[Collected data]
Lemma processEdict_solvent (existingDunes : string → bool) (nonOp : list nat)
    (edict : IEdict.t) (s s' : EdictState) :
  solvent s → 0 ≤ IEdict.amount edict →
  processEdict existingDunes nonOp edict s = Ok s' →
  solvent s'
  ∧ (∀ k, is_Some (UnallocatedDunes s !! k) → is_Some (UnallocatedDunes s' !! k))
  ∧ length (pendingUtxos s') = length (pendingUtxos s).
Proof.
  intros Hs Hamt. unfold processEdict.
  destruct (negb _); [by intros [= <-] |].
  destruct (UnallocatedDunes s !! IEdict.id edict) as [have |] eqn:Hbag;
    cbn [falsy_amount]; [| by intros [= <-]].
  destruct (have =? 0); [by intros [= <-] |].
  assert (Hsome : is_Some (UnallocatedDunes s !! IEdict.id edict))
    by (rewrite Hbag; by eexists).
  assert (Hhave : 0 ≤ have) by (by eapply (proj1 Hs)).
  cbn [default from_option]. unfold Datatypes.id.
  destruct (IEdict.output edict =? _).
  - destruct (IEdict.amount edict =? 0).
    + destruct (0 <? Z.of_nat (length nonOp)) eqn:En; [| by intros [= <-]].
      apply Z.ltb_lt in En. unfold forEach.
      apply (forEach_allocate_solvent (IEdict.id edict)
               (λ index, if Z.of_nat index <? Z.rem have (Z.of_nat (length nonOp))
                         then Z.quot have (Z.of_nat (length nonOp)) + 1
                         else Z.quot have (Z.of_nat (length nonOp)))); [| done | done].
      intros i. pose proof (Z.quot_pos have (Z.of_nat (length nonOp)) Hhave ltac:(lia)).
      destruct (_ <? _); lia.
    + unfold forEach.
      apply (forEach_allocate_solvent (IEdict.id edict) (λ _, IEdict.amount edict));
        done.
  - destruct (index_in _ _) as [utxo |]; [| discriminate].
    by apply allocate_solvent.
Qed.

TASK REQUIREMENTS> Extract the complete set of records unchanged.

FINISHED EXERCISE>
Lemma processEdict_solvent (existingDunes : string → bool) (nonOp : list nat)
    (edict : IEdict.t) (s s' : EdictState) :
  solvent s → 0 ≤ IEdict.amount edict →
  processEdict existingDunes nonOp edict s = Ok s' →
  solvent s'
  ∧ (∀ k, is_Some (UnallocatedDunes s !! k) → is_Some (UnallocatedDunes s' !! k))
  ∧ length (pendingUtxos s') = length (pendingUtxos s).
Proof.
  intros Hs Hamt. unfold processEdict.
  destruct (negb _); [by intros [= <-] |].
  destruct (UnallocatedDunes s !! IEdict.id edict) as [have |] eqn:Hbag;
    cbn [falsy_amount]; [| by intros [= <-]].
  destruct (have =? 0); [by intros [= <-] |].
  assert (Hsome : is_Some (UnallocatedDunes s !! IEdict.id edict))
    by (rewrite Hbag; by eexists).
  assert (Hhave : 0 ≤ have) by (by eapply (proj1 Hs)).
  cbn [default from_option]. unfold Datatypes.id.
  destruct (IEdict.output edict =? _).
  - destruct (IEdict.amount edict =? 0).
    + destruct (0 <? Z.of_nat (length nonOp)) eqn:En; [| by intros [= <-]].
      apply Z.ltb_lt in En. unfold forEach.
      apply (forEach_allocate_solvent (IEdict.id edict)
               (λ index, if Z.of_nat index <? Z.rem have (Z.of_nat (length nonOp))
                         then Z.quot have (Z.of_nat (length nonOp)) + 1
                         else Z.quot have (Z.of_nat (length nonOp)))); [| done | done].
      intros i. pose proof (Z.quot_pos have (Z.of_nat (length nonOp)) Hhave ltac:(lia)).
      destruct (_ <? _); lia.
    + unfold forEach.
      apply (forEach_allocate_solvent (IEdict.id edict) (λ _, IEdict.amount edict));
        done.
  - destruct (index_in _ _) as [utxo |]; [| discriminate].
    by apply allocate_solvent.
Qed.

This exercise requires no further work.